これらすべての資質の完成に到達した人々は

少数にすぎないことを知っているが、<目的に到達する>野心は持たない。

そのような野心もまた貧欲の形態であり、

持つ形態であることを知っているから。

【21】

どこまで到達できるかは運命にゆだねて、

常に成長する生の過程に幸福を見いだすこと。というのは、

できるかぎり十全に生きることは、自分が何を達成するか

あるいはしないか、という懸念が増す機会を

ほとんど与えないほどの満足感をもたらすからである。


「新しい人間」という定義ですけど、当てはまるものもあればないものもあるし


そもそも「新しい人間」ってなんだよ!ってのもなくはない。


ニーチェの「超人」と近いのかな。よくわからないのだけど。


それにしても、本の題名、やっぱり気になるなー。


「生きるということ」なのか、これは。


でも以下の最後のところで、ああ、そういうことと納得したような。


「2新しい社会   一応の見込みはあるのか」 から抜粋


実際、有神論的宗教に真に根を下ろしていない人々にとっての決定的な問題は、

宗派もなく、教義も制度もヒューマニズム的<宗教性>、

すなわち仏陀からマルクスに至る非有神論的な宗教性の運動によって、

長年にわたって用意されてきた<宗教性>への改宗である。

私たちが直面しているのは、利己的な物質主義とキリスト教的な

神の概念の容認との間の選択ではない。

社会生活自体が

ーー

仕事における、余暇における、

個人的な関係における

そのあらゆる面において

ーー

<宗教的>精神の表現となり、独立した

宗教は必要でなくなるだろう。

新しい、非有神論的な、制度化されていない

<宗教性>へのこの要請、

現行の宗教への攻撃ではない。

しかしながら、それはローマの官僚制とともに始まった

ローマカトリック教会が、福音書の精神に

自らを改宗させなければならないということを、

確かに意味している。

それは<社会主義諸国>が<非社会主義化>すべきことを

意味するのではなく、彼らのまやかしの社会主義を真の

ヒューマニズム的社会主義に代えることを、意味するのである。

中世後期の文化が栄えたのは、人々が神の都の理想を

追い求めたからであった。近代社会が栄えたのは、

人々が地上の進歩の都の成長の理想によって、

励まされたからであった。
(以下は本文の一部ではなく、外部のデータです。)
(** X16.  A save tick that returns keeps what the file it writes held:
    for every entry, the saved times and data rows are the first ones of
    the new entry, and each video block of the new entry starts with the
    saved block of that channel. *)
Theorem save_tick_appends (pickled_size : gmap string Measurement -> Z)
    (base dir : string) (idx : Z) (w w' : World) (i : Z) (f : File) :
  _open_and_save pickled_size base dir idx w = (w', Ok i) ->
  disk w !! written_path base dir i = Some f ->
  exists f', disk w' !! written_path base dir i = Some f'
             /\ accumulator_extends (file_content f) (file_content f').
Proof.
  unfold _open_and_save, written_path.
  destruct (splitext base) as [stem ext].
  unfold bind, path_exists, getsize, get, load_measurement, lift_result, ret,
    dump, modify, on_core.
  repeat match goal with
         | |- context [match ?x with _ => _ end] =>
             lazymatch x with
             | context [match _ with _ => _ end] => fail
             | _ => destruct x eqn:?
             end
         end; cbn [fst snd disk]; try discriminate.
  all: intros [= <- <-]; cbn [disk]; intros Hf.
  all: rewrite lookup_insert_eq; eexists; (split; [reflexivity|]).
  all: cbn [file_content].
  all: repeat match goal with
              | H : (_, _) = (_, _) |- _ => injection H as <- <-
              | H : Ok _ = Ok _ |- _ => injection H as <-
              end.
  all: try congruence.
  all: try match goal with
           | Hb : bool_decide (is_Some ?x) = false, Hf : ?x = Some _ |- _ =>
               rewrite Hf in Hb; discriminate Hb
           end.
  all: match goal with
       | H : update_loop _ _ ?d0 _ = (_, Ok ?d) |- _ =>
           apply update_loop_extends in H
       end.
  all: match goal with
       | H1 : ?x = Some ?f1, H2 : ?x = Some ?f2,
         H : accumulator_extends (file_content ?f1) ?d
         |- accumulator_extends (file_content ?f2) ?d =>
           rewrite H1 in H2; injection H2 as <-; exact H
       end.
Qed.

Lemma save_tick_appends_witness :
  exists f f',
    disk (world Run.filming_saved) !! "20240101_120000_Run_0.pkl" = Some f
    /\ disk (_open_and_save Sample.size_zero "20240101_120000_Run.pkl" "" 0
               (world Run.filming_saved)).1
         !! "20240101_120000_Run_0.pkl" = Some f'
    /\ accumulator_extends (file_content f) (file_content f').
Proof.
  assert (Hf : exists f,
            disk (world Run.filming_saved) !! "20240101_120000_Run_0.pkl"
            = Some f) by (vm_compute; eexists; reflexivity).
  destruct Hf as [f Hf]. exists f.
  destruct (save_tick_appends Sample.size_zero "20240101_120000_Run.pkl" ""
              0 (world Run.filming_saved)
              (_open_and_save Sample.size_zero "20240101_120000_Run.pkl" "" 0
                 (world Run.filming_saved)).1 0 f
              ltac:(vm_compute; reflexivity) Hf) as (f' & Hf' & Hext).
  exists f'. split; [exact Hf|]. split; [exact Hf'|exact Hext].
Defined.

(** ** The saving thread never rotates on a fresh directory *)

Lemma root_of_rest (w w' : World) :
  set_acquisitions [] (core w') = set_acquisitions [] (core w) ->
  root (core w') = root (core w).
Proof.
  intros H.
  change (root (set_acquisitions [] (core w'))
          = root (set_acquisitions [] (core w))).
  rewrite H. reflexivity.
Qed.

Lemma single_file_tick sz name l w :
  single_file l w ->
  (file_name l = None \/ file_name l = Some name) ->
  match _open_and_save sz name (root (core w)) (file_index l) w with
  | (w', Ok i) =>
      i = 0%Z
      /\ root (core w') = root (core w)
      /\ forall path, is_Some (disk w' !! path) ->
                      path = written_path name (root (core w)) 0
  | (w', Raise _) => disk w' = disk w /\ root (core w') = root (core w)
  end.
Proof.
  intros [Hidx Hfile] Hname. rewrite Hidx.
  pose proof (open_and_save_effect sz name (root (core w)) 0 w) as H.
  pose proof (keeps_rest_open_and_save sz name (root (core w)) 0 w) as R.
  apply root_of_rest in R.
  destruct (_open_and_save sz name (root (core w)) 0 w) as [w' [i|e]];
    cbn [fst] in R; [|auto].
  destruct H as [[data Hd] Hi].
  assert (Hnone : disk w !! checked_path name (root (core w)) 0 = None).
  { destruct (disk w !! checked_path name (root (core w)) 0) as [f|] eqn:E;
      [|reflexivity].
    exfalso. destruct Hname as [Hn|Hn]; rewrite Hn in Hfile.
    - destruct Hfile as [_ Hempty]. rewrite Hempty, lookup_empty in E.
      discriminate.
    - destruct Hfile as [_ Hpaths].
      apply (checked_path_is_not_written name (root (core w))).
      apply Hpaths. rewrite E. eauto. }
  assert (Hi0 : i = 0%Z).
  { destruct Hi as [[-> _]|[_ (f & Hf & _)]]; [reflexivity|congruence]. }
  subst i. split; [reflexivity|]. split; [exact R|].
  intros path Hp. rewrite Hd in Hp.
  destruct (decide (path = written_path name (root (core w)) 0))
    as [->|Hne]; [reflexivity|].
  rewrite lookup_insert_ne in Hp by congruence.
  destruct Hname as [Hn|Hn]; rewrite Hn in Hfile.
  - destruct Hfile as [_ Hempty]. rewrite Hempty, lookup_empty in Hp.
    destruct Hp as [? Hp]. discriminate Hp.
  - destruct Hfile as [_ Hpaths]. exact (Hpaths path Hp).
Qed.

Lemma single_file_same_disk l w w' :
  single_file l w -> disk w' = disk w -> root (core w') = root (core w) ->
  single_file l w'.
Proof.
  intros [Hidx Hfile] Hd Hr. split; [exact Hidx|].
  destruct (file_name l); rewrite ?Hd, ?Hr; exact Hfile.
Qed.

Lemma single_file_saver_iteration sz clk l w :
  single_file l w ->
  match saver_iteration sz clk l w with
  | (w', Ok l') => single_file l' w'
  | (w', Raise _) => single_file l w'
  end.
Proof.
  intros Hinv. unfold saver_iteration, bind at 1, get at 1.
  set (flags := if is_running_global (core w) then _ else _).
  destruct flags as [running' delay_start'].
  unfold bind at 1, get at 1.
  destruct (triggered_globally (core w)).
  2:{ destruct Hinv as [Hidx Hfile]. split; [exact Hidx|exact Hfile]. }
  unfold bind at 1.
  destruct (save_interval (core w)) as [interval|]; [|exact Hinv].
  unfold ret at 1.
  destruct (Qle_bool interval (t_elapsed clk - start_time l)).
  2:{ destruct Hinv as [Hidx Hfile]. split; [exact Hidx|exact Hfile]. }
  pose proof Hinv as [Hidx Hfile].
  destruct (file_created l) eqn:Hc; cbn [negb]; cbv iota beta.
  - destruct (file_name l) as [name|] eqn:Hn.
    2:{ destruct Hfile as [Hfalse _]. discriminate Hfalse. }
    unfold bind at 1, ret at 1. unfold bind at 1.
    pose proof (single_file_tick sz name l w Hinv (or_intror Hn)) as T.
    destruct (_open_and_save sz name (root (core w)) (file_index l) w)
      as [w' [i|e]].
    + destruct T as (-> & Hr & Hp). split; [reflexivity|].
      cbn [file_name file_created]. split; [reflexivity|].
      rewrite Hr. exact Hp.
    + destruct T as [Hd Hr]. apply (single_file_same_disk l w); auto.
  - destruct (file_name l) as [name0|] eqn:Hn.
    { destruct Hfile as [Htrue _]. discriminate Htrue. }
    unfold bind at 1, ret at 1. unfold bind at 1.
    set (name := (now_stamp clk +:+ "_" +:+ run_name (core w) +:+ ".pkl")).
    pose proof (single_file_tick sz name l w Hinv (or_introl Hn)) as T.
    destruct (_open_and_save sz name (root (core w)) (file_index l) w)
      as [w' [i|e]].
    + destruct T as (-> & Hr & Hp). split; [reflexivity|].
      cbn [file_name file_created]. split; [reflexivity|].
      rewrite Hr. exact Hp.
    + destruct T as [Hd Hr]. apply (single_file_same_disk l w); auto.
Qed.

Lemma single_file_saver_final sz l w :
  single_file l w -> single_file l (saver_final sz l w).1.
Proof.
  intros Hinv. unfold saver_final, bind at 1, get at 1.
  destruct (triggered_globally (core w)); [|exact Hinv].
  unfold bind at 1.
  destruct (file_name l) as [name|] eqn:Hn; [|exact Hinv].
  unfold ret at 1. unfold bind at 1.
  pose proof (single_file_tick sz name l w Hinv (or_intror Hn)) as T.
  destruct (_open_and_save sz name (root (core w)) (file_index l) w)
    as [w' [i|e]]; cbv beta iota; unfold ret; cbn [fst].
  - destruct T as (_ & Hr & Hp). destruct Hinv as [Hidx Hfile].
    split; [exact Hidx|]. rewrite Hn in Hfile |- *.
    split; [exact (proj1 Hfile)|]. rewrite Hr. exact Hp.
  - destruct T as [Hd Hr]. apply (single_file_same_disk l w); auto.
Qed.

Lemma single_file_stop_event_handling {A} (func : M World A) l w :
  single_file l (func w).1 -> single_file l (_stop_event_handling func w).1.
Proof.
  unfold _stop_event_handling. destruct (func w) as [w' [a|e]]; auto.
Qed.

Lemma single_file_on_core {A} (m : M Core A) l w :
  keeps root m -> single_file l w -> single_file l (on_core m w).1.
Proof.
  intros K H. apply (single_file_same_disk l w); auto.
  - apply disk_on_core.
  - apply (keeps_on_core root m K w).
Qed.

Lemma keeps_root_body checks : keeps root (_check_events_body checks).
Proof.
  unfold _check_events_body, start_acquisition,
    stop_acquisition_and_generation.
  frame_of.
Qed.

Lemma keeps_root_start : keeps root start_acquisition.
Proof. unfold start_acquisition. frame_of. Qed.

Lemma keeps_root_stop : keeps root stop_acquisition_and_generation.
Proof. unfold stop_acquisition_and_generation. frame_of. Qed.

Lemma step_single_file sz s s' :
  step sz s s' ->
  single_file (saver_locals s) (world s) ->
  single_file (saver_locals s') (world s').
Proof.
  intros Hstep H. destruct Hstep.
  - unfold monitor_step. destruct (monitor s); try exact H.
    destruct (flag_running s); [|exact H].
    pose proof (single_file_stop_event_handling
                  (on_core (_check_events_body (additional_check_functions s)))
                  (saver_locals s) (world s)
                  (single_file_on_core _ _ _ (keeps_root_body _) H)) as K.
    destruct (_stop_event_handling _ (world s)) as [w r]. exact K.
  - unfold saver_step. destruct (saver s); try exact H.
    destruct (running (saver_locals s)).
    + pose proof (single_file_saver_iteration sz clk (saver_locals s)
                    (world s) H) as K.
      unfold _stop_event_handling.
      destruct (saver_iteration sz clk (saver_locals s) (world s))
        as [w [l'|e]]; exact K.
    + pose proof (single_file_stop_event_handling
                    (saver_final sz (saver_locals s))
                    (saver_locals s) (world s)
                    (single_file_saver_final sz _ _ H)) as K.
      destruct (_stop_event_handling _ (world s)) as [w r]. exact K.
  - unfold main_step. destruct (main s); try exact H.
    + destruct (flag_running s); [exact H|].
      cbn [world saver_locals with_main with_world].
      apply single_file_on_core; [apply keeps_root_stop|exact H].
    + destruct (monitor s), (saver s); try exact H;
        cbn [world saver_locals with_main with_world];
        (apply (single_file_same_disk _ (world s)); [exact H|reflexivity|]);
        cbn [core]; destruct (verbose_in_1_2 _); reflexivity.
  - cbn [world saver_locals with_world].
    apply single_file_on_core; [apply keeps_root_start|exact H].
  - cbn [world saver_locals with_world].
    apply single_file_on_core; [apply keeps_root_stop|exact H].
  - cbn [world saver_locals with_world].
    apply (single_file_same_disk _ (world s)); [exact H|reflexivity|].
    cbn [core].
    match goal with W : workers_progress _ _ |- _ =>
      rewrite (wp_core _ _ W) end.
    reflexivity.
  - cbn [world saver_locals with_world].
    apply single_file_stop_event_handling. exact H.
Qed.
しかしながら二十世紀において、

この理想はバベルの塔の理想にまで堕落した。

それは今や崩れ始め、最後にはすべての人をその廃墟に

埋めてしまうだろう。

もし神の都と地上の都が定位反定位であるとすれば、

新しい総合、すなわち中世後期の世界の

精神的核心と、ルネサンス以来の合理的思考と

科学の発達との総合が、

大混乱に代わる唯一の選択である。

この総合はあることの都なのである。


資本主義の是非を問うような情報に


触れる機会が多い昨今、


この本も同様に興味深かった。


しかし他と異なるのは、深すぎて自分には


若干分かりにくく壮大な内容だった。


今の時代にも響くように感じた。


まったくの余談だけど、エーリッヒさん(1900 - 1980)を


ガッカリさせてしまうかもしれないが思い出した言葉。


「所有させると君たちは


争うことしかしないから、我々の技術は教えない」


と言ったのはアダムスキー(1891 - 1965)が


UFO内で面会した金星の大使の言。


アダムスキーって真偽の程は定かじゃないけど、深いな。


所有について哲学する時代だったのかも、と思いを馳せる。